El ministro de Exteriores ucranio, Dmytro Kuleba, tiene claro que el objetivo prioritario del Kremlin sobre Ucrania es “desestabilizar el país”. Y para ello está sacando toda su artillería de tácticas, incluida la guerra híbrida, advirtió esta semana en una conversación con periodistas. Desde la propaganda sobre la discriminación a las minorías rusas en Ucrania, a la entrega de pasaportes rusos en las regiones de Donetsk y Lugansk, pasando por la explotación de noticias falsas sobre que Ucrania es un estado fallido liderado por neonazis o que en el Donbás se está produciendo un genocidio. Una retórica que atiza ya para movilizar y que también le sirve de cultivo para acciones futuras.
Con Putin, de 69 años, antiguo espía del KGB, los servicios de seguridad y de información han tomado las instituciones rusas y ocupan los puestos clave. Los llamados siloviki ―antiguos funcionarios de las agencia de información y espionaje soviéticas― rodean al presidente ruso como una burbuja y son decisivos en la ampliación de las técnicas de guerra híbrida y desestabilización, describe un funcionario de los servicios de espionaje de un país europeo. “El Kemlin sabe explotar particularmente bien las debilidades o grietas en otros para hallar la falla más caliente por dónde intervenir”, señala la experta Carmen Claudín. Paradigmático de ello es ya, dice la investigadora, el conocido como caso Lisa, en 2016, en Alemania, cuando los medios estatales rusos divulgaron la noticia de que una niña había sido secuestrada y violada por refugiados de Oriente Próximo.
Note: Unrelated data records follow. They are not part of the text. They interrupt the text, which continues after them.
(* ===== verification/Model.v ===== *)
(** The domain data of [internal/commerce/model.go] and the audit types of
    [internal/commerce/store.go], with the event envelope rules.

    A struct is a record whose fields carry the struct's name first
    ([Order_Status] is [Order.Status]).  A pointer field is an [option]; the
    stores clone on the way in and out, so no two records share one.  A
    [map[string]any] is a [gmap string any], its nested literal maps are
    association lists in key order, and a nil map is the empty map (the code
    only ranges over it, indexes it and takes its length). *)
From S2P Require Import Prelude GoStrings GoTime.

Record Money := mkMoney {
  Money_Amount : Z;
  Money_Currency : string
}.

Record CustomerInput := mkCustomerInput {
  CustomerInput_ID : string;
  CustomerInput_Email : string;
  CustomerInput_FullName : string
}.

Record AddressInput := mkAddressInput {
  AddressInput_Line1 : string;
  AddressInput_Line2 : string;
  AddressInput_City : string;
  AddressInput_State : string;
  AddressInput_PostalCode : string;
  AddressInput_Country : string
}.

Record OrderItemInput := mkOrderItemInput {
  OrderItemInput_SKU : string;
  OrderItemInput_Quantity : Z;
  OrderItemInput_UnitPrice : Money
}.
La policía descartó la historia como falsa, pero el relato se extendió y provocó manifestaciones contra la política de inmigración alemana y de la canciller Angela Merkel por los programas de acogida a refugiados, punto controvertido en toda la UE en ese momento.
Lo conflictos territoriales son otra de las fallas calientes en el libro de jugadas del Kremlin. Especialmente los legados por la antigua URSS, que emplea “para mantener un ancla en los países que quiere mantener bajo su influencia y agita como un elemento desestabilizador”, opina Paata Zakareshvili, que fue ministro de Reconciliación de Georgia. Es el caso de ese país con Osetia el Sur y Abjasia, dos territorios secesionistas que Rusia reconoció como independientes poco antes de la guerra con Georgia de 2008: “Ahora son dos diales de Moscú en ese territorio y donde ha colocado bases militares”, resalta Zakareshvili.
El politólogo ruso Arkady Dubnov, sin embargo, cree excesivo hablar de que el Kremlin persigue la desestabilización. “Suena demasiado a conspiración. Dado que hay suficientes fuentes y causas de inestabilidad en todas partes, ¿puede Rusia usar esto en su beneficio?”, plantea el experto. Otro analista de Rusia, Nikolai Petrov, señala que Moscú emplea las herramientas en su mano, como hacen otros; sin embargo, “Rusia no es un jugador tan poderoso” como la UE o Estados Unidos.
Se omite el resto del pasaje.